Zusammenfassend läßt sich feststellen, daß die vorhandene Literatur zum KL Natzweiler unter wissenschaftlichen Gesichtspunkten unzulänglich ist. Zwar liegen einige Titel vor, die eine Vielzahl von einzelnen Fakten darstellen, aber eine systematische, umfassende und wissenschaftlich befriedigende Darstellung existiert nicht. Diese hätte die vordringliche Aufgabe, die Erkenntnisse der geschilderten Werke zu überprüfen und zu systematisieren. Darüber hinaus müsste aber auch der vorhandene Quellenkanon kritisch hinterfragt und erweitert werden. Andernfalls droht die Fortsetzung dessen, was sich bereits bei der vorgestellten Literatur ankündigt: In Ermangelung anderer Quellen werden immer die gleichen Erinnerungen und Dokumente zu Grunde gelegt, und damit gleichzeitig der Fragehorizont mit übernommen. In der Konsequenz führt dies dazu, dass die bekannten Teilaspekte der Lagergeschichte, beispielsweise die Geschichte der medizinischen Versuche, immer weiter vertieft werden, andere drängende Fragen aber weiter unberücksichtigt bleiben werden.
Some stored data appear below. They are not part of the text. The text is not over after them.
(** * Activity tracing through tasks and spans (daemon/logging/trace/trace.go)

    A shallow embedding of the tree of trace nodes kept by package [trace]:
    [WithTask], [WithSpan], the two [DoneFunc] closures they return,
    [TaskAndSpanStack] and [GetSpanStackOrDefault].

    Nodes live in a store addressed by pointers; every library call is a
    computation in a state-and-panic monad over that store.  The per-node
    mutexes of the source serialise the critical sections; here each call is
    one atomic step, so a run of the program is an interleaving of calls. *)

From Stdlib Require Import ZArith.
From stdpp Require Import gmap strings list pretty.

Module trace.

(** ** Data model *)

(** [*traceNode]: the address of a node in the store. *)
Abbreviation ptr := nat (only parsing).

(** [time.Time], as the number of clock ticks since the zero value
    [time.Time{}]; [IsZero] holds of [0] only. *)
Abbreviation Time := N (only parsing).

Definition IsZero (t : Time) : bool := N.eqb t 0.

Record traceNode := mkTraceNode {
  id : string;
  annotation : string;
  parentTask : option ptr;
  activeChildTasks : Z;            (* int32 *)
  parentSpan : option ptr;
  activeChildSpan : option ptr;
  startedAt : Time;
  endedAt : Time
}.

Definition set_activeChildTasks (v : Z) (n : traceNode) : traceNode :=
  mkTraceNode (id n) (annotation n) (parentTask n) v (parentSpan n)
    (activeChildSpan n) (startedAt n) (endedAt n).

Definition set_activeChildSpan (v : option ptr) (n : traceNode) : traceNode :=
  mkTraceNode (id n) (annotation n) (parentTask n) (activeChildTasks n)
    (parentSpan n) v (startedAt n) (endedAt n).

Definition set_endedAt (v : Time) (n : traceNode) : traceNode :=
  mkTraceNode (id n) (annotation n) (parentTask n) (activeChildTasks n)
    (parentSpan n) (activeChildSpan n) (startedAt n) v.
(** X3.  Once a URL has been found, a failure of the first extraction
    comes after the reset: when the LLM call raises, or when the text
    parses to something that is not an object, [process_news_data]
    raises with the three aggregates empty, so the results of the
    previous research action are gone; when the [key_players] field
    cannot be iterated, the record is stored and the aggregates stay
    empty. *)
Theorem process_news_data_fails_after_reset news_data articles url rest w :
  py_iter news_data = Ok articles ->
  collect_urls articles [] = Ok (url :: rest) ->
  let w1 := set_llm_calls (S (llm_calls w)) (reset_aggregates w) in
  (forall e, extraction (llm_calls w) url = Raise e ->
     process_news_data news_data w = (Raise e, w1))
  /\ (forall result, extraction (llm_calls w) url = Ok result ->
        isinstance_dict result = false ->
        process_news_data news_data w = (Raise (AttributeError "get"), w1))
  /\ (forall result e, extraction (llm_calls w) url = Ok result ->
        isinstance_dict result = true ->
        py_iter (record_field "key_players" result) = Raise e ->
        process_news_data news_data w
        = (Raise e,
           set_all_insights
             [insight_record url (record_field "insights" result)
                (record_field "key_players" result) (record_field "tickers" result)] w1)).
Proof.
  intros Hiter Hurls w1.
  assert (forall r w2,
            analyze_article url 1 (reset_aggregates w) = (Raise r, w2) ->
            process_news_data news_data w = (Raise r, w2)) as Hstep.
  { intros r w2 Hone.
    unfold process_news_data, mbind, M_bind, lift, modify, mret, M_ret.
    rewrite Hiter, Hurls. simpl. unfold mbind, M_bind. now rewrite Hone. }
  split; [|split].
  - intros e Hext. apply Hstep.
    unfold analyze_article. unfold mbind at 1, M_bind at 1.
    rewrite extract_insights_from_url_run. simpl. now rewrite Hext.
  - intros result Hext Hdict. apply Hstep.
    unfold analyze_article. unfold mbind at 1, M_bind at 1.
    rewrite extract_insights_from_url_run. simpl. rewrite Hext.
    destruct result; try discriminate; reflexivity.
  - intros result e Hext Hdict Hplayers. apply Hstep.
    unfold analyze_article. unfold mbind at 1, M_bind at 1.
    rewrite extract_insights_from_url_run. simpl. rewrite Hext.
    destruct result as [| | | | |d]; try discriminate.
    run. simpl in Hplayers. rewrite Hplayers. reflexivity.
Qed.

End ResearchMore.

(** ** More on the quote lookup *)

Section StockMore.
Context `{External}.

Lemma scan_tool_calls_frame ticker fallback calls : forall w r w',
  scan_tool_calls ticker calls fallback w = (r, w') ->
  w' = w \/ w' = set_llm_calls (S (llm_calls w)) w.
Proof.
  induction calls as [|tool_call rest IH]; intros w r w'; simpl.
  - intros [= <- <-]. now left.
  - destruct (is_stock_call tool_call); [|apply IH].
    unfold llm_create. run.
    destruct (loads (item_arguments tool_call)) as [args|e]; simpl;
      [|intros [= <- <-]; now left].
    destruct (py_get args "ticker_symbol" PNone) as [ticker_symbol|e]; simpl;
      [|intros [= <- <-]; now left].
    destruct (get_stock_info ticker_symbol) as [result|e]; simpl;
      [|intros [= <- <-]; now left].
    destruct (responses_create _ _); intros [= <- <-]; now right.
Qed.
Welche Rolle spielte Natzweiler innerhalb des Systems der Konzentrationslager? Wie entwickelte sich immer dichter werdende Netz von Außenkommandos? Wie wichtig war das elsässische KL innerhalb der in Frankreich errichteten nationalsozialistischen Besatzungstruktur? Welches Schicksal erlitten die bisher kaum beachteten osteuropäischen Häftlingsgruppen? Wer waren die SS-Täter, was war ihre Motivation und wie verliefen ihren Biographien nach 1945? Wurde sie bestraft oder in die Gesellschaft der Bundesrepublik integriert? Welchen Stellenwert nimmt das Konzentrationslager in den deutschfranzösischen Nachkriegsbeziehungen ein?

Dies sind nur einige der anstehenden Fragen, die sich weder aus der vorhanden Literatur noch aus dem bisher verwendeten Quellen beantworten lassen. Immerhin lassen sich einzelne Hintergründe durch die Auswertung von Spezialliteratur weiter erhellen - beispielsweise enthält die Forschung über die wirtschaftlichen Bestrebungen der SS Hintergrundinformationen auch über die Tätigkeit der SS-Firma DESt in Natzweiler, oder die Forschung zum "Ahnenerbe" Hinweise über die Zusammenhänge dieser "Forschungsgemeinschaft" mit den medizinischen Versuchen, doch kann diese die eigentliche Forschung nicht ersetzen 55. Es handelt sich hier um einen typischen historiographischen Vorgang: Da die Geschichte des Lagers bisher nur unzureichend erforscht wurde, taucht das Lager in den übergreifenden Werken kaum auf, was wiederum kein Interesse an neuen Studien weckt, sondern vielmehr den Eindruck fördert, es handle sich bei Natzweiler um ein unbedeutendes Lager. Dies birgt die Gefahr einer völlig ungerechtfertigten Marginalisierung. Es ist zu hoffen, daß dieser Mißstand durch die angekündigte Gesamtdarstellung Robert Steegmanns endgültig behoben werden wird 56.